Energia e crisi globale: ecco perché le comunità energetiche diventano strategiche
Il contesto della crisi energetica tra tensioni geopolitiche e rincari ha riportato al centro il ruolo della transizione energetica e dell'energia da fonti rinnovabili. Come funzionano le Cer e perché oggi possono rappresentare la soluzione?
CORIGLIANO-ROSSANO – In occasione della Gionata internazionale del risparmio energetico e degli stili di vita sostenibili, che si è celebrata lo scorso 26 marzo, abbiamo deciso di tornare a parlare di comunità energetiche ed energie rinnovabili.
Il surriscaldamento globale resta una delle sfide più urgenti che l’umanità è chiamata ad affrontare nei prossimi anni. Tuttavia, rispetto a due anni fa, il quadro si è ulteriormente complicato: alla crisi climatica si è affiancata una crescente instabilità geopolitica che ha messo in evidenza tutta la fragilità dell’attuale sistema energetico globale, ancora fortemente dipendente dalle fonti fossili.
Le tensioni internazionali, i conflitti e le dinamiche legate al controllo delle risorse energetiche – in particolare petrolio e gas – hanno prodotto effetti diretti sui costi dell’energia, rendendoli sempre più volatili e imprevedibili. In questo scenario, appare sempre più rischioso affidare il fabbisogno energetico di interi Paesi a mercati instabili e condizionati da equilibri geopolitici spesso precari.
«Oggi più che mai è evidente quanto sia fragile un sistema energetico basato sulle fonti fossili e su logiche di dipendenza esterna», sottolinea Aldo Romeo di Romeo Group Fotovoltaica. «Serve un cambio di paradigma che metta al centro autonomia, sostenibilità e sicurezza».
Per questo motivo emerge con forza la necessità di ripensare i modelli di produzione e consumo dell’energia, accelerando quel processo ormai inderogabile che è la transizione energetica. Non si tratta più soltanto di una scelta ambientale, ma anche di una scelta strategica, economica e sociale.

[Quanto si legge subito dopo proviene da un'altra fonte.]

Lemma digits_above_comma s : all_chars is_digit s = true -> above_comma s = true.
Proof. apply all_chars_impl, digit_above_comma. Qed.

Lemma number_to_string_above x : above_comma (number_to_string x) = true.
Proof.
  unfold number_to_string. destruct x as [n|]; [|reflexivity].
  destruct (n <? 0); [unfold above_comma; simpl|];
  apply digits_above_comma, string_of_nonneg_digits.
Qed.

Lemma number_to_string_nonempty x : number_to_string x <> EmptyString.
Proof.
  unfold number_to_string. destruct x as [n|]; [|discriminate].
  destruct (n <? 0); [discriminate|]. apply string_of_nonneg_nonempty.
Qed.

Lemma key_ok_of_above k : k <> EmptyString -> above_comma k = true -> key_ok k.
Proof.
  destruct k as [|c r]; simpl; [contradiction|].
  intros _ H. unfold above_comma in H. simpl in H. now apply andb_prop in H as [_ H].
Qed.

Lemma str_app_assoc a b c : (a +++ b) +++ c = a +++ (b +++ c).
Proof. induction a; simpl; f_equal; auto. Qed.

Lemma str_app_nonempty_l a b : a <> EmptyString -> a +++ b <> EmptyString.
Proof. destruct a; simpl; [contradiction|discriminate]. Qed.

Lemma number_to_string_key_chars x : all_chars key_char (number_to_string x) = true.
Proof.
  unfold number_to_string. destruct x as [n|]; [|reflexivity].
  assert (H : forall m, all_chars key_char (string_of_nonneg m) = true).
  { intros m. eapply all_chars_impl; [|apply string_of_nonneg_digits].
    intros c Hc. unfold key_char. now rewrite Hc. }
  destruct (n <? 0); auto. cbn [String.append all_chars]. now rewrite H.
Qed.

Lemma month_key_shape host d :
  key_ok (month_key host d) /\ all_chars key_char (month_key host d) = true.
Proof.
  unfold month_key. split.
  - apply key_ok_of_above.
    + apply str_app_nonempty_l, number_to_string_nonempty.
    + unfold above_comma. rewrite !all_chars_app.
      fold (above_comma (number_to_string (getFullYear host d))).
      rewrite number_to_string_above. cbn [all_chars andb].
      apply padStart_all; [reflexivity|apply number_to_string_above].
  - rewrite !all_chars_app, !number_to_string_key_chars. cbn [all_chars andb].
    apply padStart_all; [reflexivity|apply number_to_string_key_chars].
Qed.

(** *** The date part of [toISOString] *)

Lemma split_on_nonempty sep s : split_on sep s <> [].
Proof.
  induction s as [|c r IH]; simpl; [discriminate|].
  destruct (Ascii.eqb c sep); [discriminate|].
  destruct (split_on sep r); discriminate.
Qed.

Lemma split_on_first sep a b :
  all_chars (fun c => negb (Ascii.eqb c sep)) a = true ->
  nth 0 (split_on sep (a +++ String sep b)) EmptyString = a.
Proof.
  induction a as [|c r IH]; intros Ha.
  - simpl. now rewrite Ascii.eqb_refl.
  - cbn [all_chars] in Ha. apply andb_prop in Ha as [Hc Hr].
    apply negb_true_iff in Hc.
    cbn [String.append split_on]. rewrite Hc.
    specialize (IH Hr). pose proof (split_on_nonempty sep (r +++ String sep b)) as Hne.
    destruct (split_on sep (r +++ String sep b)) as [|p ps]; [contradiction|].
    simpl in IH |- *. now subst.
Qed.

Definition iso_char (c : ascii) : bool := date_char c || Ascii.eqb c "+".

La transizione energetica comprende un insieme ampio di interventi: dall’adozione di modelli di economia circolare all’agricoltura sostenibile, dall’efficientamento energetico degli edifici alla riduzione dell’inquinamento atmosferico, fino alla gestione intelligente delle risorse idriche e dei rifiuti. Al centro di questo cambiamento vi è però un elemento chiave: il passaggio dalle fonti fossili alle fonti rinnovabili.
È proprio in questo contesto che le Comunità Energetiche Rinnovabili (Cer) assumono oggi un ruolo ancora più centrale rispetto al passato. Se inizialmente erano viste soprattutto come uno strumento per ridurre le emissioni e favorire la sostenibilità ambientale, oggi rappresentano anche una risposta concreta all’instabilità del mercato energetico globale.
«Le comunità energetiche non sono più solo una scelta “green”, ma una vera strategia di difesa economica per famiglie e imprese», prosegue Romeo. «Produrre energia localmente significa proteggersi dalle oscillazioni dei prezzi e contribuire attivamente alla stabilità del sistema».
Ma che cos’è, in concreto, una comunità energetica? Si tratta di un modello innovativo basato sulla partecipazione attiva di cittadini, imprese ed enti locali, che producono e condividono energia da fonti rinnovabili – come il fotovoltaico – utilizzando la rete di distribuzione esistente. L’obiettivo non è solo ambientale, ma anche economico e sociale: ridurre i costi dell’energia, contrastare la povertà energetica e rafforzare la coesione delle comunità locali.
I membri di una Cer possono essere sia semplici consumatori (consumer) sia produttori e consumatori allo stesso tempo (prosumer). L’energia prodotta viene condivisa all’interno della comunità, favorendo l’autoconsumo e riducendo la dipendenza dalle forniture esterne. Questo aspetto è oggi particolarmente rilevante: produrre energia localmente significa sottrarsi, almeno in parte, alle oscillazioni dei prezzi legate ai mercati internazionali e alle crisi geopolitiche.
In altre parole, le comunità energetiche rappresentano una forma di “sicurezza energetica diffusa”, un sistema resiliente, decentralizzato e meno esposto ai rischi globali. Allo stesso tempo, continuano a garantire benefici ambientali significativi, contribuendo alla riduzione delle emissioni e alla tutela degli ecosistemi.
Oggi le comunità energetiche rappresentano un modo sostenibile, partecipato e – soprattutto – più sicuro di produrre e consumare energia. Un’opportunità per i territori di diventare protagonisti della transizione energetica, riducendo la propria vulnerabilità e costruendo un modello di sviluppo più autonomo, equo e resiliente.